“I am grateful for what I am and have. My thanksgiving is perpetual.” - Henry David Thoreau
by Michael Sarko
- The Capitol Hill Times -
Recently, I went a little gourde-crazy. It being autumn, markets are jam packed with a dizzying array of pumpkins and squashes. Turning these tough but tasty fruits into fall comfort food takes a little work, but it’s worth it. Best of all, this is the season when it’s easiest to get fresh, flavorful gourdes and skip the canned stuff entirely. That’s why I want to wax rhapsodic about pumpkin pie.
Eating produce that’s in-season isn’t just about flavor or food snobbery. In fact, eating locally produced fruits, vegetables and nuts in the season when they naturally grow is objectively better for your health. In 2007, food-focused researchers at the University of California, Davis found that many products lose anywhere from two to seven times more vital nutrients like Vitamin C after being frozen or canned for long periods than they do when they’re fresh. For me, that’s a good enough excuse to make pumpkin pie from scratch.
Edible gourdes are packed with nutrition. They’re excellent sources of fiber, zinc, potassium, iron, a slew of vitamins and many other wonderful things. That said, when it comes to pumpkins, it pays to be choosy. The big, heavy pumpkins we prefer for jack-o-lanterns make great decorations, but fall short in the flavor department. For pie, soup and other food applications, the sugar or “pie” pumpkin is the best bet. Pie pumpkins are small, nicely round and typically smoother than their decorative cousins. They’re easy to find this time of year at most farmers’ markets and some grocery stores.
Prepping gourdes for cooking doesn’t require a large, serrated knife, but it certainly makes life easier. For pumpkins, it’s best to bisect them with an arm-straining saw down the middle. Then comes the messy part. It’ll take a sturdy spoon or an ice cream scoop to dig out all of the seeds and pulp, leaving a smooth, yellow-orange inside. Those recently cleaned halves go cut-side down into a 350-degree oven until a fork can poke through them with little resistance, which usually takes 30 to 45 minutes.
While still hot, the juicy flesh of the pumpkin will separate from the tough rind effortlessly. Save any run-off juice and simmer it until syrupy. The lot goes into a blender or food processor for a quick puree. That puree, combined with two beaten eggs, a half-cup of sugar and six ounces of evaporated (not sweetened condensed!) milk, makes a pie filling.
Now, let’s take a moment to talk spice. A lot of the flavor in a pumpkin pie comes from spices, but exactly which spices and in what amounts is up for debate. In the end, it comes down to taste, but the main players are cinnamon, clove, allspice, nutmeg and, in some cases, mace. Some prefer to include ground ginger, and there’s something to be said for adding orange zest to the mix. Personally, I’m no purist or classicist in this department. Spice your pie to your own tastes; pinch or tablespoon, exotic or old-fashioned, picky or inclusive.

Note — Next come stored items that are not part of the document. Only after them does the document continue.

(** The first checkpoint of a state that holds a proof anchor, a pending key rotation,
    a peer-id binding or archival data takes the node's state away: the store opens at
    the height of the checkpoint, the checks at start-up refuse the snapshot, whose
    root is not the recorded one, and recovery then replays no block at all and
    reports success with the genesis state at height 0.  The only other possibility
    is a collision of the hash function among the inputs of the two roots. *)
Lemma lost_checkpoint_resets_node st first l2 s st' m a :
  st_block_height genesis = 0 -> rocks_rep st 0 anchor first [] l2 false ->
  db_get (rk_db st) Cf.Meta META_SNAPSHOT_BASE_HEIGHT = None ->
  store_ok s -> 0 < st_block_height s -> lost_in_checkpoint s ->
  rocks_write_trusted_checkpoint st s = Ok (st', m) -> exists st'',
  rocks_open_internal (rk_db st') a = Ok st'' /\
  chain_height (rk_chain st'') = st_block_height s /\
  (recover st'' = Ok (mkCheckpointRecoveryResult
     (mkReplayResult genesis (tcm_tip_hash m) 0 (state_root genesis)) RecoverySource.FullReplay None) \/
   collision_in (root_queries (restored s (st_chain_id genesis)) ++ root_queries s)).
Proof.
  intros Hg Hrep Hbase Hok Hpos Hlost Hw.
  destruct (checkpoint_rocks _ _ _ _ _ _ _ _ _ _ Hrep Hpos Hw) as [Hd _].
  destruct (write_checkpoint_Ok _ _ _ _ Hw) as (b & Hmeta & Hb & _ & _ & Hdb).
  destruct (checkpoint_metadata_Ok _ _ _ Hmeta) as (Hs & Hmh & Hhash & Hroot).
  rewrite (mr_prev _ _ _ _ (proj2 Hrep)), last_hash_app in Hhash.
  rewrite (mem_height _ _ _ _ (proj2 Hrep)) in Hs, Hmh.
  destruct (open_disk _ _ _ _ _ _ _ _ a Hd) as (c & Ho & Hc & Ha & Hcb).
  eexists. split; [exact Ho|]. cbn [rk_chain]. split.
  { rewrite (rep_height _ _ Hc), Hcb, Hs. unfold len. cbn. lia. }
  unfold rocks_recover_tip_with_checkpoint, find_latest_checkpoint_with_state. cbn [rk_db].
  rewrite (only_key _ _ (height_to_key (tcm_height m)) b).
  2: { intros k. rewrite Hdb. pose proof (proj2 (dr_checkpoints _ _ _ _ _ _ _ _ (proj1 Hrep))) as Hn.
       cbn in Hn. rewrite Hn. apply decide_ext. intuition congruence. }
  cbn [reverse rev_append latest_with_state]. rewrite (of_to_cbor _ _ Hb). cbn [tcr_version tcr_metadata tcr_state].
  unfold check_state_format_version. rewrite N.ltb_irrefl. cbn [negb ensure mbind outcome_bind].
  rewrite (proj2 (N.eqb_neq (tcm_height m) 0)) by lia.
  assert (rocks_recover_tip (mkRocksDbChainStore (rk_db st') c (rk_genesis_anchor st')) genesis
    (cfg_fee_params config) (cfg_fee_dist config) (cfg_validator_pool config) =
    Ok (mkReplayResult genesis (tcm_tip_hash m) 0 (state_root genesis))) as Htip.
  { rewrite (recover_empty _ (tcm_tip_hash m) (ch_base_height c)).
    - unfold recovered. by rewrite Hg.
    - apply rep_mem in Hc. by rewrite Ha, <-Hhash in Hc.
    - by eapply rep_settled.
    - cbn [rk_db]. rewrite Hdb, decide_False; [done|]. by intros [].
    - rewrite Hg. lia. }
  destruct (record_into_state (state_into_record s) (st_chain_id genesis)) as [s'|e|] eqn:Hrec.
  - destruct (decide (state_root s' = state_root s)) as [Heq|Hne].
    + right. by apply (checkpoint_of_lost_tables s _ s').
    + left. rewrite (bool_decide_false (state_root s' = _)) by (by rewrite Hroot). rewrite orb_true_r.
      cbn [mbind outcome_bind]. by rewrite Htip.
  - left. cbn [mbind outcome_bind]. by rewrite Htip.
  - by destruct (record_into_state_no_panic _ _ Hrec).
Qed.
End restart.

(** ** Without the static pool *)

Section fallback.
Context `{Ciborium, Shake, Verifier, RocksDb, !RocksDbLaws}.
Context `{!Serde StoredBlockRecord, !Serde TrustedCheckpointRecord}.
Context `{!SerdeLaws StoredBlockRecord, !SerdeLaws TrustedCheckpointRecord}.
Context (genesis : StateStore) (anchor : bytes) (config : AssemblyConfig).

(** A node whose blocks all left an active validator could have had any static pool. *)
Lemma running_without_fallback st s :
  chain_inv genesis -> st_block_height genesis = 0 -> length anchor = 32%nat -> config_wf config ->
  running genesis anchor config true st s -> running genesis anchor (without_fallback config) true st s.
Proof.
  intros Hinv Hg Hlen Hcfg. assert (config_wf (without_fallback config)) as Hcfg' by (intros a []%elem_of_nil).
  generalize (eq_refl true). generalize true at 1 3 4. intros active Ht Hrun. revert Ht.
  induction Hrun as [db st Hn Ho|active st s pool ctx s' pool' exe sigs policy st' m Hrun IH Hwf Hpr Hne Ha Hmax Happ
    |active st s st' m Hrun IH Hpos Hsn Hw|active st s cutoff st' stats Hrun IH Hp|active st s st' r Hrun IH Ho Hrec];
    intros Ht.
  - by eapply running_start.
  - apply andb_true_iff in Ht as [-> Hact].
    pose proof (rn_inv _ _ _ _ _ (running_rep _ _ _ _ _ _ Hinv Hg Hlen Hcfg Hrun)) as Hs.
    eapply running_block; [by apply IH|exact Hwf|exact Hpr|exact Hne| |exact Hmax|exact Happ].
    apply assemble_without_fallback; try done. cbn. by destruct (bool_decide _) eqn:Hb; bool_hyps.
  - eapply running_checkpoint; [by apply IH|done..].
  - eapply running_prune; [by apply IH|done].
  - destruct (restart_recovers_state _ _ _ _ _ _ Hinv Hg Hlen Hcfg Hrun) as (st1 & source & ck & Ho1 & _ & _ & Hrec1).
    rewrite Ho in Ho1. injection Ho1 as <-. rewrite Hrec in Hrec1. injection Hrec1 as ->.
    destruct (restart_recovers_state _ _ _ _ _ _ Hinv Hg Hlen Hcfg' (IH Ht)) as (st2 & source' & ck' & Ho2 & _ & _ & Hrec2).
    rewrite Ho in Ho2. injection Ho2 as <-. exact (running_restart _ _ _ _ _ _ _ _ (IH Ht) Ho Hrec2).
Qed.
End fallback.

(** ** Witnesses *)

#[local] Existing Instance example_shake.
#[local] Existing Instance example_verifier.
#[local] Existing Instance Ex.cbor.
#[local] Existing Instance example_rocksdb.
#[local] Existing Instance example_rocksdb_laws.

Module RestartEx.
Definition produced : StateStore * BlockExecutionResult :=
  match Ex.block_run with
  | Ok (s, _, exe) => (s, exe)
  | _ => (Ex.genesis, mkBlockExecutionResult (mkBlock (mkBlockHeader 0 0 [] [] [] 0 [] []) [] []) [] [] [] 0 [] [] 0 0 [])
  end.
Definition state : StateStore := produced.1.
Definition execution : BlockExecutionResult := with_signatures [] produced.2.
Definition block : StoredBlock := stored_of execution.

Definition record_of (sb : StoredBlock) : list StoredBlockRecord :=
  match stored_block_into_record sb with Ok r => [r] | _ => [] end.
Definition checkpoint_record (sb : StoredBlock) (s : StateStore) : TrustedCheckpointRecord :=
  mkTrustedCheckpointRecord STATE_FORMAT_VERSION
    (mkTrustedCheckpointMetadata 1 (sb_hash sb) (state_root s)) (state_into_record s).

#[export] Instance blocks : Serde StoredBlockRecord :=
  table_serde (record_of block).
#[export] Instance checkpoints : Serde TrustedCheckpointRecord :=
  table_serde [checkpoint_record block state].

#[export] Instance blocks_laws : SerdeLaws StoredBlockRecord.
Proof.
  apply table_serde_laws. unfold record_of.
  by destruct (stored_block_into_record block).
Qed.
#[export] Instance checkpoints_laws : SerdeLaws TrustedCheckpointRecord.
Proof. by apply table_serde_laws. Qed.

Definition empty : DB := (fun _ => ∅) : mem_db.

(** Open, append the block, write a checkpoint. *)
Definition life : outcome StorageError.t (RocksDbChainStore * RocksDbChainStore * RocksDbChainStore * TrustedCheckpointMetadata) :=
  st0 ← rocks_open_with_chain_id empty RecoveryEx.anchor (st_chain_id Ex.genesis);
  '(st1, _) ← rocks_append_block st0 execution None;
  '(st2, m) ← rocks_write_trusted_checkpoint st1 state;
  Ok (st0, st1, st2, m).

Definition succeeds {E A} (m : outcome E A) : bool := match m with Ok _ => true | _ => false end.
Lemma succeeds_Ok {E A} (m : outcome E A) : succeeds m = true -> exists a, m = Ok a.
Proof. destruct m; [eauto|done|done]. Qed.

Lemma life_Ok : succeeds life = true.
Proof. vm_cast_no_check (@eq_refl bool true). Qed.

Lemma pool_readable_ok : pool_readable Ex.pool.
Proof.
  intros e He. split; [by apply RecoveryEx.pool_canonical_ok|]. unfold all_pending in He.
  assert ((map_to_list (by_hash Ex.pool)).*2 =
    [mkPendingEntry Ex.transfer Ex.transfer_raw (compute_tx_hash Ex.transfer_raw) 1000 5]) as Hp
    by (by vm_compute).
  rewrite Hp in He. apply list_elem_of_singleton in He as ->. by vm_compute.
Qed.

Lemma produced_Ok : exists pool', Ex.block_run = Ok (state, pool', produced.2).
Proof.
  destruct Ex.block_run_Ok as (s' & pool' & exe & Hr & _). exists pool'.
  unfold state, produced. by rewrite Hr.
Qed.

Lemma state_height : st_block_height state = 1.
Proof. vm_cast_no_check (@eq_refl N 1). Qed.

Lemma life_parts : exists st0 st1 st2 md m,
  rocks_open_with_chain_id empty RecoveryEx.anchor (st_chain_id Ex.genesis) = Ok st0 /\
  rocks_append_block st0 execution None = Ok (st1, md) /\
  rocks_write_trusted_checkpoint st1 state = Ok (st2, m).
Proof.
  destruct (succeeds_Ok _ life_Ok) as [x Hl]. unfold life in Hl.
  apply bind_Ok in Hl as (st0 & Ho & Hl). apply bind_Ok in Hl as ([st1 md] & Ha & Hl).
  apply bind_Ok in Hl as ([st2 m] & Hw & _). exists st0, st1, st2, md, m.
  split; [exact Ho|]. split; [exact Ha|exact Hw].
Qed.

Lemma block_readable : readable block.
Proof.
  destruct produced_Ok as [pool' Hrun]. unfold Ex.block_run in Hrun.
  exact (assembled_readable _ _ _ _ _ _ _ [] pool_readable_ok Hrun).
Qed.

Lemma fresh_store st :
  rocks_open_with_chain_id empty RecoveryEx.anchor (st_chain_id Ex.genesis) = Ok st ->
  rocks_rep st 0 RecoveryEx.anchor 0 [] [] false /\
  db_get (rk_db st) Cf.Meta META_SNAPSHOT_BASE_HEIGHT = None.
Proof.
  intros Ho. assert (forall cf k, db_get empty cf k = None) as Hn by (intros; apply lookup_empty). split.
  - unfold rocks_open_with_chain_id in Ho. apply bind_Ok in Ho as (st0 & Ho & He).
    exact (enforce_rocks _ _ _ _ _ _ _ _ _ (proj1 (open_empty empty RecoveryEx.anchor _ Hn eq_refl Ho)) He).
  - exact (rn_base _ _ Ex.config _ _
      (run_start Ex.genesis RecoveryEx.anchor Ex.config empty st Ex.genesis_inv eq_refl eq_refl Hn Ho)).
Qed.

(** The same store, as a history and as a list. *)
Lemma node_rep : exists st, stored st /\ rocks_rep st 0 RecoveryEx.anchor 0 [block] [] true.
Proof.
  destruct life_parts as (st0 & st1 & st2 & md & m & Ho & Ha & Hw).
  assert (md_height (sb_metadata block) = 1) as Hh by (vm_cast_no_check (@eq_refl N 1)).
  assert (md_height (sb_metadata block) < u64_max) as Hmax by (rewrite Hh; lia).
  assert (0 < st_block_height state) as Hpos by (rewrite state_height; lia).
  assert (forall cf k, db_get empty cf k = None) as Hn by (intros; apply lookup_empty).
  exists (compact_chain_to_checkpoint st2 (tcm_height m) (tcm_tip_hash m)). split.
  - apply (stored_checkpoint st1 state); [|exact Hpos|exact Hw].
    apply (stored_execution st0 execution None st1 md); [|exact block_readable|exact Hmax|exact Ha].
    exact (stored_open empty RecoveryEx.anchor _ st0 Hn eq_refl Ho).
  - apply (checkpoint_rocks st1 0 RecoveryEx.anchor 0 [] [block] false state); [|exact Hpos|exact Hw].
    unfold rocks_append_block in Ha. apply bind_Ok in Ha as ([] & _ & Ha).
    exact (append_execution_rocks st0 0 RecoveryEx.anchor 0 [] [] false execution st1 md
      (proj1 (fresh_store _ Ho)) block_readable Hmax Ha).
Qed.
End RestartEx.

Import RestartEx.

Lemma rocks_store_refines_witness : exists st,
  rocks_read_stored_block_at_height st 1 = Ok (Some block) /\
  rocks_read_stored_block_at_height st 2 = Ok None.
Proof.
  destruct node_rep as (st & _ & Hrep). exists st.
  destruct (rocks_store_refines st 0 RecoveryEx.anchor 0 [block] [] true Hrep) as (Hread & _).
  split; [exact (Hread 1 ltac:(lia))|exact (Hread 2 ltac:(lia))].
Defined.

Lemma reopen_after_any_history_witness : exists st c,
  rocks_open_internal (rk_db st) [] = Ok (mkRocksDbChainStore (rk_db st) c (rk_genesis_anchor st)) /\
  chain_height c = chain_height (rk_chain st).
Proof.
  destruct node_rep as (st & Hst & _). exists st.
  destruct (reopen_after_any_history st [] Hst) as (c & Ho & _ & _ & _ & _ & Hh & _).
  exists c. split; [exact Ho|exact Hh].
Defined.

Lemma prune_keeps_chain_witness : exists st,
  (exists reason, prune_blocks_below st 2 = Err (StorageError.InvalidPruneCutoff reason)) /\
  (prune_blocks_below st 1 = Err StorageError.RocksDb \/
   exists st' stats, prune_blocks_below st 1 = Ok (st', stats) /\ rk_chain st' = rk_chain st).
Proof.
  destruct node_rep as (st & _ & Hrep). exists st. split.
  - exact (prune_keeps_chain st 0 RecoveryEx.anchor 0 [block] [] true 2 Hrep).
  - destruct (prune_keeps_chain st 0 RecoveryEx.anchor 0 [block] [] true 1 Hrep)
      as [He|(st' & stats & Hp & Hc & _)]; [left; exact He|right].
    exists st', stats. split; [exact Hp|exact Hc].
Defined.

As for what kind of crust should cradle a pumpkin pie, that depends on what kind of experience it’s supposed to create. Because this particular pie recipe is from fresh ingredients, I like to let the pumpkin take center stage instead of playing second fiddle to sugar and spice. That means that my pie doesn’t fare so well in a traditional flour crust that’s salty enough to make the whole dish veer awfully close to savory. That contrast can be nice in a sweet pie, but for mine I prefer to use a graham cracker crust. For the uninitiated, that’s two cups of finely ground graham crackers, a liberal drizzle of melted butter, 1/3 cup of sugar and a dusting of cinnamon, combined and lining a pie pan to be pre-baked for 7 minutes at 375 degrees.
With the filling at rest in the crust, a pumpkin pie benefits from 15 minutes at high heat (425 degrees), then a long rest at 350 degrees for at least 45 minutes. Don’t be put off if the filling doesn’t darken to the color of store-bought pumpkin pie. A lot of factors contribute to how dark your pie is, from the degree of caramelization in the initial raw pumpkin bake, to the amount of spice that you use, to the age of the pumpkin itself. If a knife comes out clean after being stuck into the center of the pie, it’s time to kill the heat and let the pie cool on an iconic windowsill.
I’m not going to pretend that pumpkin pie from fresh isn’t a lot more work than the out-of-the-can version. I can’t promise it’ll taste exactly like grandma’s or that it’ll be perfect on your first attempt. What I, by biological fact, can guarantee is that turning a real pumpkin into dessert is much healthier than anything processed. In this season full of giant meals, big bags of discount candy and the inexplicable practice of putting butter into a glass of hot rum, a more nutritious pie is practically a hero.